**Work order:** When the line containing "Lemma find_session_none p" appears in the entries below, begin printing there and stop after the line containing "Definition active (id"; print each of those lines exactly and no other line.

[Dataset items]

====

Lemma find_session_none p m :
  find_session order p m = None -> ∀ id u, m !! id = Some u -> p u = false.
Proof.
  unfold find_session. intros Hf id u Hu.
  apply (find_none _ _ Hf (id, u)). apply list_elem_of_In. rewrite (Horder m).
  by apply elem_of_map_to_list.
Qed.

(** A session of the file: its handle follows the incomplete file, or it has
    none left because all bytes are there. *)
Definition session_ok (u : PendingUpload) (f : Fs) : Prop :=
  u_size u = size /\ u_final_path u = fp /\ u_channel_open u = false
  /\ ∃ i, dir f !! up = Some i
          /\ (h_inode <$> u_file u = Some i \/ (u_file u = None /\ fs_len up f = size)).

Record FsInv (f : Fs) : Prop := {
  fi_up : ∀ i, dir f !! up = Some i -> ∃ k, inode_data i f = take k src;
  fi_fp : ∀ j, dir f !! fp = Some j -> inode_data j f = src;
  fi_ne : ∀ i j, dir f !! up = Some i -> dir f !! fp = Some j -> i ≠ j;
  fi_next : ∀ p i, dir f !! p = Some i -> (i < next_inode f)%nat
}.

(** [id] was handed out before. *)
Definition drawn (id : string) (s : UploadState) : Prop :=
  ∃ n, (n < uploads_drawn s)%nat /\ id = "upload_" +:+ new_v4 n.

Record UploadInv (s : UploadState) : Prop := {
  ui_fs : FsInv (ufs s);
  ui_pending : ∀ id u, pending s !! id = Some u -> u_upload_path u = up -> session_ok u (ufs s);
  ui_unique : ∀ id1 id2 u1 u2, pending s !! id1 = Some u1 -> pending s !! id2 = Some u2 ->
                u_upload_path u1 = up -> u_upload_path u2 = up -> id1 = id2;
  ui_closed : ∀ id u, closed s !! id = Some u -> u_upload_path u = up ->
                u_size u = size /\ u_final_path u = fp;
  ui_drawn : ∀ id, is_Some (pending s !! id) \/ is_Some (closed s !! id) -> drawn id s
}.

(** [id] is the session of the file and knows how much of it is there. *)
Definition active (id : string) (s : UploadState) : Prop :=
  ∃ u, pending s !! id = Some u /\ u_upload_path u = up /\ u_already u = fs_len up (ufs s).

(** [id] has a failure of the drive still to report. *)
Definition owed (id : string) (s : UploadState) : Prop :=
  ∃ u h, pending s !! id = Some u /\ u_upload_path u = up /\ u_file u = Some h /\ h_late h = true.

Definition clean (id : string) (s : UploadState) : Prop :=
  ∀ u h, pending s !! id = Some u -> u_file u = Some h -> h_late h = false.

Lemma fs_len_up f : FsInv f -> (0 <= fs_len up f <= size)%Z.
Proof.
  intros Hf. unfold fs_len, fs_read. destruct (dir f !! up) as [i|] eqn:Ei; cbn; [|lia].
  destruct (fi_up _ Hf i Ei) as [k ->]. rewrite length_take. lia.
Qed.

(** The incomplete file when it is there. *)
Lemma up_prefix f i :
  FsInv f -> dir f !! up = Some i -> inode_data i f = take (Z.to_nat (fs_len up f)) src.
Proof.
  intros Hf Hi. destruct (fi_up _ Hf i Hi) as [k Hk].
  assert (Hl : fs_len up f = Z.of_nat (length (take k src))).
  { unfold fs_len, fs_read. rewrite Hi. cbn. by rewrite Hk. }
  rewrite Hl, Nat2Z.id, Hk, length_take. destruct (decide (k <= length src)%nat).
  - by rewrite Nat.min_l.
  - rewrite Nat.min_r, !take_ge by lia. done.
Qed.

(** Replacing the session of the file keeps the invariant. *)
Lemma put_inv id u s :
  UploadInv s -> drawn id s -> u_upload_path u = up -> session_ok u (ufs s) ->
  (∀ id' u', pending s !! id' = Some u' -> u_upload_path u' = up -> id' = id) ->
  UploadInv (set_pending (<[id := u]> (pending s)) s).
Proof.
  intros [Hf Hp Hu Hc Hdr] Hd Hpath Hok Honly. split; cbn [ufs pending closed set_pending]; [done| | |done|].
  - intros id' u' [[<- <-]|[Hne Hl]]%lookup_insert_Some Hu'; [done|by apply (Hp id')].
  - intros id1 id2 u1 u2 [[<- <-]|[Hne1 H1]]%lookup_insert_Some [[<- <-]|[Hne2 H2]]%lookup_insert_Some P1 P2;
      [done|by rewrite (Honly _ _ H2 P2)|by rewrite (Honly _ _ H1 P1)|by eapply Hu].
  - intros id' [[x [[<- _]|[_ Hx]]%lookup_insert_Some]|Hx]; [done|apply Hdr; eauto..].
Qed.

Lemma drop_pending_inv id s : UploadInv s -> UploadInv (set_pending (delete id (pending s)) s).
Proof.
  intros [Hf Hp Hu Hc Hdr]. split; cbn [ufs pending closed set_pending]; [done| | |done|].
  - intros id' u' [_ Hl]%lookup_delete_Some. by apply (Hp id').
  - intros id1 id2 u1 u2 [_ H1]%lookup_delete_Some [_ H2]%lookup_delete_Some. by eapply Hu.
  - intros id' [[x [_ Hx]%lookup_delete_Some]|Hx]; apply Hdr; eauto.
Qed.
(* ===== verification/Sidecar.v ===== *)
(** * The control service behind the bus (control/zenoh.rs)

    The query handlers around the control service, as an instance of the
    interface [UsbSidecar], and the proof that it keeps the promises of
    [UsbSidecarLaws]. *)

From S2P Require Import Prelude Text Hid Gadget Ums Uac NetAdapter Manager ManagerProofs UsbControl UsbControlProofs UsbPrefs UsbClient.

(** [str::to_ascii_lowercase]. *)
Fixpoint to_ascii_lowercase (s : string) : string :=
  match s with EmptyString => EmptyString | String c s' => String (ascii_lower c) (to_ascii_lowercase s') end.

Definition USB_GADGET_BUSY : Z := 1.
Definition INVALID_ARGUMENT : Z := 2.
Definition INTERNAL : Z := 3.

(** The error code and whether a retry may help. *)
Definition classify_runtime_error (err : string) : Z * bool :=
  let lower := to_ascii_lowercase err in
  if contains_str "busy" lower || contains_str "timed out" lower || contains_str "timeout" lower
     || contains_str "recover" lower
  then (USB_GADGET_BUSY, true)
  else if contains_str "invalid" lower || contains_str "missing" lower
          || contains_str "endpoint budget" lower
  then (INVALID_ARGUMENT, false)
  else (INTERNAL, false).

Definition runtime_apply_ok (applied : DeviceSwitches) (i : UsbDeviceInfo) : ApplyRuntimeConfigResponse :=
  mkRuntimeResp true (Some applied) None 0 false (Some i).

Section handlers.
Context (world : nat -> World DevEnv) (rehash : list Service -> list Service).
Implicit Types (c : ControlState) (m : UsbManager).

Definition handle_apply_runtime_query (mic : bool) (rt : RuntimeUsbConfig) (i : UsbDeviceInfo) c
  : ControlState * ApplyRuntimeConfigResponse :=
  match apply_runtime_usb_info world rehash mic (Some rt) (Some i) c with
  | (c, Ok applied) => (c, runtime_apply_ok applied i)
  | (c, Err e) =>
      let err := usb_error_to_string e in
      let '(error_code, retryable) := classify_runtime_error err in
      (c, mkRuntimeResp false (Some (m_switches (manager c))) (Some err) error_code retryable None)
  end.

====

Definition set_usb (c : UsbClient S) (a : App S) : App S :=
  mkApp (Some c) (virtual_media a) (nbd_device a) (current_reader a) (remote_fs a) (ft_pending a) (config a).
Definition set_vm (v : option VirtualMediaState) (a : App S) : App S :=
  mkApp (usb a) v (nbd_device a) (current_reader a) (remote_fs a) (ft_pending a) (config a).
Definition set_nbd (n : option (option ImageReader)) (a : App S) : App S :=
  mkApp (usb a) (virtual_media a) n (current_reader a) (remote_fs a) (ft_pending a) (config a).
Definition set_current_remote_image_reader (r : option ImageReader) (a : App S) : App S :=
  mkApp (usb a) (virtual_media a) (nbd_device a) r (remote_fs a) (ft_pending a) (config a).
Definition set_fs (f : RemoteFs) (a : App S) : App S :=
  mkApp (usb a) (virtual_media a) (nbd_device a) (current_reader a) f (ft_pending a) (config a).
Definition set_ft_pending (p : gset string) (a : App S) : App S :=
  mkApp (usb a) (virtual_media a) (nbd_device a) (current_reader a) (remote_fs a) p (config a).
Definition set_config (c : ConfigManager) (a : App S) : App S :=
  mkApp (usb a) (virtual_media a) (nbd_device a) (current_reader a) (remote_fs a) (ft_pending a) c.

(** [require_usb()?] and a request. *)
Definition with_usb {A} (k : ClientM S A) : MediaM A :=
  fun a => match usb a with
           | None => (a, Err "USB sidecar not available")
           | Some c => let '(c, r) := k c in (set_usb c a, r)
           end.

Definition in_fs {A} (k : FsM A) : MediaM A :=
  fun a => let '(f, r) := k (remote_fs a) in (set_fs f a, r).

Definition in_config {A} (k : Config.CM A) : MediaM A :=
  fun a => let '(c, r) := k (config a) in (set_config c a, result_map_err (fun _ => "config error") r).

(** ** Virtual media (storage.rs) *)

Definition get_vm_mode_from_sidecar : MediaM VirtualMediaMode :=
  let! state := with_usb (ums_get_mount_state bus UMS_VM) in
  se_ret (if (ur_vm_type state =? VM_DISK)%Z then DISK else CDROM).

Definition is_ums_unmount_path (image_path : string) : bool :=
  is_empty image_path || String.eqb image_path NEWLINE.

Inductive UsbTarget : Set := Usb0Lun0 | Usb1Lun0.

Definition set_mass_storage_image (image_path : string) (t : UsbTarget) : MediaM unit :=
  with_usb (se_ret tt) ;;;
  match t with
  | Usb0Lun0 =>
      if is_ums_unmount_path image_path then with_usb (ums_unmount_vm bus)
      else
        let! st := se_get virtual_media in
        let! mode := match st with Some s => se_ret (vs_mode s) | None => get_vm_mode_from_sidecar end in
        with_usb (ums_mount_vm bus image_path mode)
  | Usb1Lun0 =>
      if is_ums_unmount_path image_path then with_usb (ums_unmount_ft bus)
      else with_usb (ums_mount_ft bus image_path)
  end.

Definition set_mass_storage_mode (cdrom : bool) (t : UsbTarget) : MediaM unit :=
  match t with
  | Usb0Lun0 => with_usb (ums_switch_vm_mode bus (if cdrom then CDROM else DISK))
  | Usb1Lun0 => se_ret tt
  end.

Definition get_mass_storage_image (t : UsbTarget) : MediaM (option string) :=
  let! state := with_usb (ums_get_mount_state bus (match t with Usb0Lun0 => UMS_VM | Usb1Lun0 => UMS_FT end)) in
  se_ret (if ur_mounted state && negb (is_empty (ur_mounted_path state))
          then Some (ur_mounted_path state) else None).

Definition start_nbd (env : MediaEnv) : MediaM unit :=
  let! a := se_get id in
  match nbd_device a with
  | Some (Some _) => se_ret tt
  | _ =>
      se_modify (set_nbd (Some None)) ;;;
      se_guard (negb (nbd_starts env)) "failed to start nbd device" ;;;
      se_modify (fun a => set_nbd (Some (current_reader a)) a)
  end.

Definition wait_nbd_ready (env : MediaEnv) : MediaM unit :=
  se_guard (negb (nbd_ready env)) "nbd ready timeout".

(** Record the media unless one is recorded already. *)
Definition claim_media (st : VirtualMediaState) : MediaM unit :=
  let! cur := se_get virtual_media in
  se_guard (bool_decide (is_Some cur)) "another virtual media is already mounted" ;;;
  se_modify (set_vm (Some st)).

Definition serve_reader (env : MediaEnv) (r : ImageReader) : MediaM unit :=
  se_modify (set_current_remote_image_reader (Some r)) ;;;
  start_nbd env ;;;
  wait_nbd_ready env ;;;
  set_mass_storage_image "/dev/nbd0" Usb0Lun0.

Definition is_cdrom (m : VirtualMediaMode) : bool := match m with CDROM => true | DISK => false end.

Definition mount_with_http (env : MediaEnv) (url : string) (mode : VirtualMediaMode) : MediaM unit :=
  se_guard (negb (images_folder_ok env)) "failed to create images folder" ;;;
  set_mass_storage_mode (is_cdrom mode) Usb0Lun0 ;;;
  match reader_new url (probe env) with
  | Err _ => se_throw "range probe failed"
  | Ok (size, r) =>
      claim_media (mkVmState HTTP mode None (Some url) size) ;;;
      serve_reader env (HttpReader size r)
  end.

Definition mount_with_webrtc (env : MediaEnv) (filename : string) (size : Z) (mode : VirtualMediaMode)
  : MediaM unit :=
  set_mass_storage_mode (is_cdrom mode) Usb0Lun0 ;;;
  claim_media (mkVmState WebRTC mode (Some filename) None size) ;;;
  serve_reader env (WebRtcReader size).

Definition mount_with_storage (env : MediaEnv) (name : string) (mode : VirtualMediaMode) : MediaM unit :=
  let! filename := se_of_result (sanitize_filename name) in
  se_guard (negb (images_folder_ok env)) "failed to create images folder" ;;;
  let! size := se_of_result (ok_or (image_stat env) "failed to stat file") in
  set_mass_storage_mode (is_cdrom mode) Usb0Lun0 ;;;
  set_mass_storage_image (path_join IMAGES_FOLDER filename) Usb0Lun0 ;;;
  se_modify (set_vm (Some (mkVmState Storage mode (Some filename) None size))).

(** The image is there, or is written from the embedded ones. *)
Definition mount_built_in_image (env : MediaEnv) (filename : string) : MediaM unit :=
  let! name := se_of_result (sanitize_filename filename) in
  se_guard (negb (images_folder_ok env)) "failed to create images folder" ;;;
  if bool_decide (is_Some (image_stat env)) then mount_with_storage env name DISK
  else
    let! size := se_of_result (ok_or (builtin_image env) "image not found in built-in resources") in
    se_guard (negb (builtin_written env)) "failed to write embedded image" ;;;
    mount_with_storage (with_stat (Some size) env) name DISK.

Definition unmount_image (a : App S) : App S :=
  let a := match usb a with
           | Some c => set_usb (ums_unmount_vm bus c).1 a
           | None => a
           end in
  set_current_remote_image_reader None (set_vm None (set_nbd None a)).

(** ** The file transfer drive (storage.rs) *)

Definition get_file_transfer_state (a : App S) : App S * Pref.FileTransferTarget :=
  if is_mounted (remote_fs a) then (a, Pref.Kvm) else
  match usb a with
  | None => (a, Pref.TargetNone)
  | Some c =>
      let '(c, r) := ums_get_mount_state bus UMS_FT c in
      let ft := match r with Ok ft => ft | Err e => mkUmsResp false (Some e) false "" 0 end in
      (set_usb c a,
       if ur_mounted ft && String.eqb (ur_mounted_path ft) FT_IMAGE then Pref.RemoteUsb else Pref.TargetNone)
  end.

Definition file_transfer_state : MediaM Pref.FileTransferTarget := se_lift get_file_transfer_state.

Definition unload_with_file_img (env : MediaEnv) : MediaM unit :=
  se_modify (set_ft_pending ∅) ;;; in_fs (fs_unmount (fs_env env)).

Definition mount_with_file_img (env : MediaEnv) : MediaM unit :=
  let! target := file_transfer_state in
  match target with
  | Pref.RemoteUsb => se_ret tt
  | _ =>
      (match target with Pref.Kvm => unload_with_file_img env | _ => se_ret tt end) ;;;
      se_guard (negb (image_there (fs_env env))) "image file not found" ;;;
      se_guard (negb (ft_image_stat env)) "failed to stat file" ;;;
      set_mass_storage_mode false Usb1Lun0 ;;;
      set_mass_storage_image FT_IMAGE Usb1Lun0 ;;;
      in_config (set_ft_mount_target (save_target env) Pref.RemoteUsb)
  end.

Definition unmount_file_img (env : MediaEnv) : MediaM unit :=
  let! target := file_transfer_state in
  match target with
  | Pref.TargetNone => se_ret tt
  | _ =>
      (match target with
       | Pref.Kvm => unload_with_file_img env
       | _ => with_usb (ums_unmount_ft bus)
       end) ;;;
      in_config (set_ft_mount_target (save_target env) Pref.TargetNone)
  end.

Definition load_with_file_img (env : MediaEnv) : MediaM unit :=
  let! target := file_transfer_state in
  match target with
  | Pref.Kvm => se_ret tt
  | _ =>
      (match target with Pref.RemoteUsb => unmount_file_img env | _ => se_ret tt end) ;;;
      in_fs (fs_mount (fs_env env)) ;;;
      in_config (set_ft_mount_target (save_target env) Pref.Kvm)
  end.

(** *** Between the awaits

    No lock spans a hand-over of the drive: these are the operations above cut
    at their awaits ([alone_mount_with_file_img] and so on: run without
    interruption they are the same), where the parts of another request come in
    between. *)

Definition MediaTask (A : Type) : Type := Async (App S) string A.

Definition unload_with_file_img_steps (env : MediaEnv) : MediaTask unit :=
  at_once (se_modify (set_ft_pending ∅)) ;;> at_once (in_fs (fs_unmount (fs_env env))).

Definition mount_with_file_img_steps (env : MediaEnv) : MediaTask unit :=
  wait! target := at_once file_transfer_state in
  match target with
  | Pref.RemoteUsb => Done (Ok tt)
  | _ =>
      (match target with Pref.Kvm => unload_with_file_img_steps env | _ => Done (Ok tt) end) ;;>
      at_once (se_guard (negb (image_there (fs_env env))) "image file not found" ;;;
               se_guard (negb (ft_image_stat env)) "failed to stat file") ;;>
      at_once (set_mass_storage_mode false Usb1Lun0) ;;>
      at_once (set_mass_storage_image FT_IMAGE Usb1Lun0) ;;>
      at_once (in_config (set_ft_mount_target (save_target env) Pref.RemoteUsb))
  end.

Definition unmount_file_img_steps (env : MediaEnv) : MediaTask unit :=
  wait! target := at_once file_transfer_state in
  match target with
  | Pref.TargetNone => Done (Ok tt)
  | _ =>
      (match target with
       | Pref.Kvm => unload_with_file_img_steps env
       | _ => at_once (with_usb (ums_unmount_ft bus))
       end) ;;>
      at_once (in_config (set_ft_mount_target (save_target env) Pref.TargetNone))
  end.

====

**Task result:**
Lemma find_session_none p m :
  find_session order p m = None -> ∀ id u, m !! id = Some u -> p u = false.
Proof.
  unfold find_session. intros Hf id u Hu.
  apply (find_none _ _ Hf (id, u)). apply list_elem_of_In. rewrite (Horder m).
  by apply elem_of_map_to_list.
Qed.

(** A session of the file: its handle follows the incomplete file, or it has
    none left because all bytes are there. *)
Definition session_ok (u : PendingUpload) (f : Fs) : Prop :=
  u_size u = size /\ u_final_path u = fp /\ u_channel_open u = false
  /\ ∃ i, dir f !! up = Some i
          /\ (h_inode <$> u_file u = Some i \/ (u_file u = None /\ fs_len up f = size)).

Record FsInv (f : Fs) : Prop := {
  fi_up : ∀ i, dir f !! up = Some i -> ∃ k, inode_data i f = take k src;
  fi_fp : ∀ j, dir f !! fp = Some j -> inode_data j f = src;
  fi_ne : ∀ i j, dir f !! up = Some i -> dir f !! fp = Some j -> i ≠ j;
  fi_next : ∀ p i, dir f !! p = Some i -> (i < next_inode f)%nat
}.

(** [id] was handed out before. *)
Definition drawn (id : string) (s : UploadState) : Prop :=
  ∃ n, (n < uploads_drawn s)%nat /\ id = "upload_" +:+ new_v4 n.

Record UploadInv (s : UploadState) : Prop := {
  ui_fs : FsInv (ufs s);
  ui_pending : ∀ id u, pending s !! id = Some u -> u_upload_path u = up -> session_ok u (ufs s);
  ui_unique : ∀ id1 id2 u1 u2, pending s !! id1 = Some u1 -> pending s !! id2 = Some u2 ->
                u_upload_path u1 = up -> u_upload_path u2 = up -> id1 = id2;
  ui_closed : ∀ id u, closed s !! id = Some u -> u_upload_path u = up ->
                u_size u = size /\ u_final_path u = fp;
  ui_drawn : ∀ id, is_Some (pending s !! id) \/ is_Some (closed s !! id) -> drawn id s
}.

(** [id] is the session of the file and knows how much of it is there. *)
Definition active (id : string) (s : UploadState) : Prop :=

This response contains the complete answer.